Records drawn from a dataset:
====

(* ===== verification/S5Log.v ===== *)
(** * Files on the log

    The file system of [S5] over the log of [Log]: a write to a file that ends with
    [end_op] happens entirely or not at all, wherever the machine stops
    ([file_write_atomic]). [demo] is a machine with the disk that mkfs makes and a
    file on it, for the concrete runs of this and the other theorems. *)
From S2P Require Import Prelude BlockCache Bio Log LogBio Trans TransLog S5 S5Bits S5Map S5Io.

Section atomic.
Context {C B U : Type} `{BlockCacheSpec C B} `{HU : UserMem U} `{HUS : !UserMemSpec U} (st : Z) (D : Z → block) (h : list (Z * block)).
Local Instance on_log : TransSpec (lsys C) (B * Z) := log_trans_spec st D h.
Context (sb : s5_superblock) (Hsb : sb_ok t_low t_size sb) (Hone : s5_size sb <= BPB).

(** An operation begins on the disk [D], after the writes [h]. *)
Definition begun (w : lsys C) : Prop := log_holds st D h w (TState ∅ D ∅ ∅).
(** The inode [ip] and its file are on the disk [d]; [c] is what the file holds. *)
Definition stored (d : Z → block) (ip : inode) (l : list Z) (c : bytes) : Prop :=
  inode_on_disk sb d (inum ip) = Some (dinode_bytes ip l) ∧ contents d l 0 (i_size ip) = c.

Lemma in_data_outside b : in_data sb b → 0 <= st → outside st b.
Proof using Hsb.
  intros Hb Hst. pose proof (data_low sb Hsb b Hb) as Hl. cbn in Hl. destruct (data_dev sb Hsb b Hb) as (Hd & _). pose proof (dev_range sb Hsb b Hd) as Hr. split; [exact Hr|by right].
Qed.
Lemma stored_same v d ip l c : 0 <= st → an_inode sb (inum ip) → wf sb v l → dense v l (i_size ip) → (∀ m, outside st m → d m = v m) → stored v ip l c → stored d ip l c.
Proof using Hsb.
  intros Hst Hj Hw Hd Hout [H1 H2]. split.
  - unfold inode_on_disk in *. rewrite Hout; [done|]. destruct (IBLOCK_range sb Hsb _ Hj) as (_ & Hr & _). split; [exact Hr|]. right. destruct (IBLOCK_val sb Hsb _ Hj) as [-> ?].
    pose proof (data_start_pos sb Hsb) as [_ Hlow]. cbn in Hlow. lia.
  - destruct (contents_same v d l (i_size ip)) as [_ ->]; [|done..]. intros b Hu. apply Hout, in_data_outside; [|done]. by apply (wf_used _ _ _ Hw).
Qed.

(** C2: a write that is an operation of its own, [s5_writei] and then [end_op], is
    atomic: whatever write of the commit ([ws], which the disk's history ends with)
    the machine dies at, after recovery the
    inode and the contents on the disk are both the old ones or both the new ones;
    every other file has its contents. *)
Theorem file_write_atomic (s : s5 (lsys C) U) i ip l user src off d : 0 <= st → begun (tr s) → has s i ip l → wf sb D l → meta_used sb D → an_inode sb (inum ip) →
  dense D l (i_size ip) → inode_on_disk sb D (inum ip) = Some (dinode_bytes ip l) → header_blocks (D st) = Some [] →
  u_bytes (um s) user src d → 0 <= off <= i_size ip → off + Z.of_nat (length d) <= MAXFILE * BSIZE → fits sb D l ∅ {[IBLOCK (inum ip) sb]} (touched off (Z.of_nat (length d))) →
  let n := Z.of_nat (length d) in let ip' := set_size (Z.max (i_size ip) (off + n)) ip in
  let old := contents D l 0 (i_size ip) in let new := contents D l 0 off ++ d ++ contents D l (off + n) (i_size ip - (off + n)) in
  ∃ s1 w2 a2 ws l', s5_writei sb i user src off n s = Ret (n, s1) ∧ end_op (tr s1) = Ret ((), w2) ∧ bc_rep (cache w2) a2 ∧ a_hist a2 = h ++ ws ∧
    ∀ k (c0 : C) a0 g0, fresh c0 a0 (after D (take k ws)) → start g0 = st → Z.of_nat (length (lh_block g0)) = LOGSIZE →
      ∃ w3 a1, recover_from_log (LSys g0 c0) = Ret ((), w3) ∧ bc_rep (cache w3) a1 ∧
        (stored (a_disk a1) ip l old ∨ stored (a_disk a1) ip' l' new) ∧
        ∀ lo z, apart sb D l lo → dense D lo z → contents (a_disk a1) lo 0 z = contents D lo 0 z.
Proof using Hsb Hone HUS.
  intros Hst Hb Hs Hw Hm Hj Hd Hi Hh Hsrc Ho Hmax Hf n ip' old new. assert (TR (tr s) D ∅ ∅) as Ht by (exists (TState ∅ D ∅ ∅); done).
  destruct (writei_spec sb Hsb Hone 0 s i ip l D ∅ user src off d) as (w' & v' & l' & L' & E & (t & Hrep & Hv & Hhd & HL & Hdirty) & Hw' & Hd' & Hc' & Hi' & Hlo & _ & Hin & _); try done; [by apply fits_res_0|cbn; lia|]. fold n in E, Hd', Hc', Hi'. fold new in Hc'.
  destruct (end_op_run st D h w' t Hrep Hhd) as (w2 & a2 & ws & E2 & Hrest & Hhist & _ & _ & Hcrash); [set_solver|by rewrite HL|done|].
  eexists _, w2, a2, ws, l'. split; [exact E|]. split; [exact E2|]. split; [apply Hrest|]. split; [exact Hhist|]. intros k c0 a0 g0 Hfr Hg Hl. destruct (Hcrash k c0 a0 g0 Hfr Hg Hl) as (w3 & a1 & E3 & Ha1 & Hres).
  exists w3, a1. split; [done|]. split; [done|]. rewrite Hv in Hres. split.
  - destruct Hres as [Hres|Hres]; [left; by apply (stored_same D)|right]. apply (stored_same v'); try done. split; [|done]. rewrite Hi' by done. by rewrite decide_True.
  - intros lo z Hap Hz. destruct (Hlo lo Hap) as [[Hwo _] Hcz]. destruct (Hcz z Hz) as [Hz' Ec]. destruct Hres as [Hres|Hres].
    + apply contents_same; [|done]. intros b Hu. apply Hres, in_data_outside; [|done]. by apply (wf_used _ _ _ (proj1 Hap)).
    + rewrite <- Ec. apply contents_same; [|done]. intros b Hu. apply Hres, in_data_outside; [|done]. by apply (wf_used _ _ _ Hwo).
Qed.
End atomic.

(** ** A machine *)

(** Memory as a function from addresses, every address in use. *)
Fixpoint store (a : Z) (d : bytes) (u : Z → Z) : Z → Z :=
  match d with [] => u | x :: d => store (u64 (a + 1)) d (<[u64 a := x]> u) end.
#[global] Instance plain_mem : UserMem (Z → Z) := {
  either_copyout _ a d u := Ret (0, store a d u);
  either_copyin _ a n u := Ret ((0, (λ k, u (u64 (a + k))) <$> seqZ 0 n), u);
}.
Lemma store_app d1 : ∀ a d2 u, store a (d1 ++ d2) u = store (u64 (a + Z.of_nat (length d1))) d2 (store a d1 u).
Proof.
  assert (∀ d a u, store (u64 a) d u = store a d u) as Hw by (intros [|x d] a u; cbn [store]; [done|]; by autorewrite with word).
  induction d1 as [|x d1 IH]; intros a d2 u; cbn [store app length].
  - by rewrite Z.add_0_r, Hw.
  - rewrite IH. f_equal. autorewrite with word. f_equal. lia.
Qed.
Definition plain_bytes (u : Z → Z) (user : bool) (a : Z) (d : bytes) : Prop := ∀ k : nat, (k < length d)%nat → d !! k = Some (u (u64 (a + Z.of_nat k))).
Lemma plain_app (u u1 u2 : Z → Z) (user : bool) a d1 d2 : u1 = store a d1 u → u2 = store (u64 (a + Z.of_nat (length d1))) d2 u1 → u2 = store a (d1 ++ d2) u.
Proof. intros -> ->. by rewrite store_app. Qed.
Lemma plain_out (u : Z → Z) (user : bool) a d : ∃ r u', either_copyout user a d u = Ret (r, u') ∧ (r = 0 ∧ u' = store a d u ∨ r = -1) ∧
  ∀ k : Z, 0 <= k → True → r = 0 ∧ True.
Proof. exists 0, (store a d u). split; [done|]. split; [by left|]. done. Qed.
Lemma plain_take (u : Z → Z) user a d (m : nat) : plain_bytes u user a d → plain_bytes u user a (take m d).
Proof. intros Hd k Hk. rewrite length_take in Hk. rewrite lookup_take_lt by lia. apply Hd. lia. Qed.
Lemma plain_in u user a d (m : nat) : plain_bytes u user a d → (m <= length d)%nat →
  either_copyin user a (Z.of_nat m) u = Ret ((0, take m d), u) ∧ plain_bytes u user (u64 (a + Z.of_nat m)) (drop m d).
Proof.
  intros Hd Hm. split.
  - cbn. do 3 f_equal. apply list_eq. intros k. rewrite list_lookup_fmap. destruct (decide (k < m)%nat).
    + rewrite lookup_seqZ_lt by lia. rewrite lookup_take_lt by lia. rewrite Hd by lia. done.
    + rewrite lookup_seqZ_ge by lia. rewrite lookup_take_ge by lia. done.
  - intros k Hk. rewrite length_drop in Hk. rewrite lookup_drop, Hd by lia. do 2 f_equal. autorewrite with word. f_equal. lia.
Qed.
#[global] Instance plain_mem_spec : UserMemSpec (Z → Z) := {
  u_out u user a d u' := u' = store a d u; u_open _ _ _ _ := True; u_bytes := plain_bytes;
  u_out_nil u user a := eq_refl; u_out_app := plain_app; copyout_ok := plain_out; copyin_ok := plain_in; u_bytes_take := plain_take;
}.

(** The geometry of mkfs.c, and inode 5, a file of 10 bytes in block 46. *)
Definition demo_sb : s5_superblock := S5Sb 1500 1454 200 30 2 32 45.
Definition demo_ip : inode := Inode 5 1 true true 0 T_FILE 0 0 1 10.
Definition demo_l : list Z := 46 :: replicate 12 0.
Definition demo_map : block := [255; 255; 255; 255; 255; 127] ++ replicate 1018 0.
Definition demo_inodes : block := replicate 320 0 ++ dinode_bytes demo_ip demo_l ++ replicate 640 0.
Definition demo_disk : list block := replicate 32 zero_block ++ [demo_inodes] ++ replicate 12 zero_block ++ [demo_map] ++ replicate 1454 zero_block.
Definition demo (n : Z) : block := default [] (demo_disk !! Z.to_nat n).
Definition demo_log : log_t := Log 2 LOGSIZE 1 false ROOTDEV 0 (replicate (Z.to_nat LOGSIZE) 0).

Lemma demo_sb_ok : sb_ok 32 FSSIZE demo_sb.
Proof. constructor; cbn; unfold FSSIZE; try lia; done. Qed.
Lemma demo_blk bn : in_file bn → blk_of demo demo_l bn = if decide (bn = 0) then 46 else 0.
Proof.
  intros Hb. unfold in_file in Hb. unfold blk_of. change NDIRECT with 12. destruct (Z.ltb_spec bn 12); [|rewrite decide_False by lia; done].
  case_decide as Hc; [by subst|]. unfold demo_l. replace (Z.to_nat bn) with (S (Z.to_nat (bn - 1))) by lia. cbn [nth]. rewrite nth_lookup.
  destruct (replicate 12 0 !! Z.to_nat (bn - 1)) eqn:E; [|done]. by apply lookup_replicate in E as [-> _].
Qed.
Lemma demo_uses b : uses demo demo_l b → b = 46.
Proof. intros [H0 [->|(bn & Hb & E)]]; [done|]. rewrite demo_blk in E by done. case_decide; congruence. Qed.
Lemma demo_wf : wf demo_sb demo demo_l.
Proof.
  constructor.
  - done.
  - intros b ->%demo_uses. split; [split; done|]. reflexivity.
  - intros bn Hb. rewrite demo_blk by done. by case_decide.
  - intros bn bn' Hb Hb'. rewrite !demo_blk by done. by repeat case_decide; subst.
Qed.
Lemma demo_dense : dense demo demo_l (i_size demo_ip).
Proof. split; [done|]. intros bn H1 H2. unfold BSIZE in H2. cbn in H2. replace bn with 0 by lia. done. Qed.
Lemma demo_meta : meta_used demo_sb demo.
Proof.
  assert (forallb (bit demo_sb demo) (seqZ 0 46) = true) as Hall by reflexivity. intros b Hb. change (data_start demo_sb) with 46 in Hb.
  rewrite forallb_forall in Hall. apply Hall. apply list_elem_of_In, elem_of_seqZ. lia.
Qed.
#[local] Existing Instance cache1.
#[local] Existing Instance cache1_spec.
Lemma demo_boot : ∃ c : bsys (), bc_rep c (AState (λ _, 0) (λ _, None) demo demo 30 []).
Proof.
  destruct (bio_boot 1 (BSys (replicate (S NBUF) buf0) demo_disk () []) buf0 demo_disk) as (s & _ & Hs); try reflexivity; [|exists s; exact Hs].
  repeat (apply Forall_app; split); try (by apply Forall_replicate); by constructor.
Qed.
Lemma demo_begun c : bc_rep c (AState (λ _, 0) (λ _, None) demo demo 30 []) → begun 2 demo [] (LSys demo_log c).
Proof.
  intros Hc. eexists _, []. constructor; try done.
  - by apply placed_nil.
  - cbn. lia.
Qed.

(** The file in memory, and "abcd" at address 64. *)
Definition demo_mem : Z → Z := store 64 [97; 98; 99; 100] (λ _, 0).
Definition demo_s (c : bsys ()) : s5 (lsys (bsys ())) (Z → Z) := S5 (LSys demo_log c) demo_mem [demo_ip] [S5Inode true demo_l].
Lemma demo_has c : has (demo_s c) 0 demo_ip demo_l.
Proof. split; [done|]. by exists true. Qed.
Lemma demo_bytes : plain_bytes demo_mem false 64 [97; 98; 99; 100].
Proof. intros [|[|[|[|k]]]] Hk; try reflexivity. cbn in Hk. lia. Qed.
Lemma demo_fits (k : nat) : (k <= 10)%nat → fits (HS := log_trans_spec 2 demo []) demo_sb demo demo_l ∅ {[IBLOCK 5 demo_sb]} k.
Proof.
  intros Hk. split.
  - change (extra demo_l) with 1%nat. assert (base.size (logging demo_sb demo_l ∅ {[IBLOCK 5 demo_sb]}) = 2)%nat as ->; [reflexivity|cbn; lia].
  - change (extra demo_l) with 1%nat. unfold nfree. assert (base.size (list_to_set (seqZ 100 11) : gset Z) <= base.size (free_set demo_sb demo))%nat as Hs; [|rewrite size_list_to_set in Hs by apply NoDup_seqZ; rewrite length_seqZ in Hs; lia].
    apply subseteq_size. intros b Hb%elem_of_list_to_set. apply elem_of_free. assert (forallb (λ b, negb (bit demo_sb demo b)) (seqZ 100 11) = true) as Hall by reflexivity.
    rewrite forallb_forall in Hall. specialize (Hall b (proj1 (list_elem_of_In _ _) Hb)). apply elem_of_seqZ in Hb. split; [unfold in_dev; cbn; lia|]. by apply negb_true_iff.
Qed.

Lemma file_write_atomic_witness : ∃ (c : bsys ()) s1 w2, begun 2 demo [] (tr (demo_s c)) ∧
  s5_writei demo_sb 0 false 64 8 4 (demo_s c) = Ret (4, s1) ∧ end_op (tr s1) = Ret ((), w2).
Proof.
  destruct demo_boot as [c Hc]. pose proof (demo_begun c Hc) as Hb.
  destruct (file_write_atomic 2 demo [] demo_sb demo_sb_ok ltac:(done) (demo_s c) 0 demo_ip demo_l false 64 8 [97; 98; 99; 100]) as (s1 & w2 & _ & _ & _ & E1 & E2 & _);
    [done|exact Hb|apply demo_has|exact demo_wf|exact demo_meta|done|exact demo_dense|reflexivity|reflexivity|exact demo_bytes|done|done|apply demo_fits, Nat.leb_le; reflexivity|].
  exists c, s1, w2. split; [exact Hb|]. split; [exact E1|exact E2].
Defined.

Lemma writei_correct_witness : ∃ (c : bsys ()) s1 v' l', s5_writei demo_sb 0 false 64 8 4 (demo_s c) = Ret (4, s1) ∧ contents v' l' 0 12 = [0; 0; 0; 0; 0; 0; 0; 0; 97; 98; 99; 100].
Proof.
  destruct demo_boot as [c Hc]. pose proof (demo_begun c Hc) as Hb.
  destruct (writei_correct (HS := log_trans_spec 2 demo []) demo_sb demo_sb_ok ltac:(done) (demo_s c) 0 demo_ip demo_l demo ∅ false 64 8 [97; 98; 99; 100]) as (w' & v' & l' & L' & E & _ & _ & _ & Ec & _);
    [by exists (TState ∅ demo ∅ ∅)|apply demo_has|exact demo_wf|exact demo_dense|exact demo_meta|done|exact demo_bytes|done|done|apply demo_fits, Nat.leb_le; reflexivity|cbn; lia|].
  eexists c, _, v', l'. split; [exact E|]. etrans; [exact Ec|]. reflexivity.
Defined.

Lemma readi_correct_witness : ∃ (c : bsys ()) s1, s5_readi demo_sb 0 false 64 6 100 (demo_s c) = Ret (4, s1) ∧ um s1 = store 64 [0; 0; 0; 0] demo_mem.
Proof.
  destruct demo_boot as [c Hc]. pose proof (demo_begun c Hc) as Hb.
  destruct (readi_correct (HS := log_trans_spec 2 demo []) demo_sb demo_sb_ok (demo_s c) 0 demo_ip demo_l demo ∅ false 64 6 100) as (r & s1 & E & _ & _ & _ & Hr & Hopen);
    [by exists (TState ∅ demo ∅ ∅)|apply demo_has|exact demo_wf|exact demo_dense|done|done|unfold roomy; rewrite size_empty, map_size_empty; cbn; lia|].
  change (readable (i_size demo_ip) 6 100) with 4 in *. rewrite (Hopen I) in *. exists c, s1. split; [exact E|]. destruct Hr as [[_ Hr]|Hr]; [exact Hr|done].
Defined.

====

Search the entries for the word "global". Copy each line where it appears.

**Response below**
#[global] Instance plain_mem : UserMem (Z → Z) := {
#[global] Instance plain_mem_spec : UserMemSpec (Z → Z) := {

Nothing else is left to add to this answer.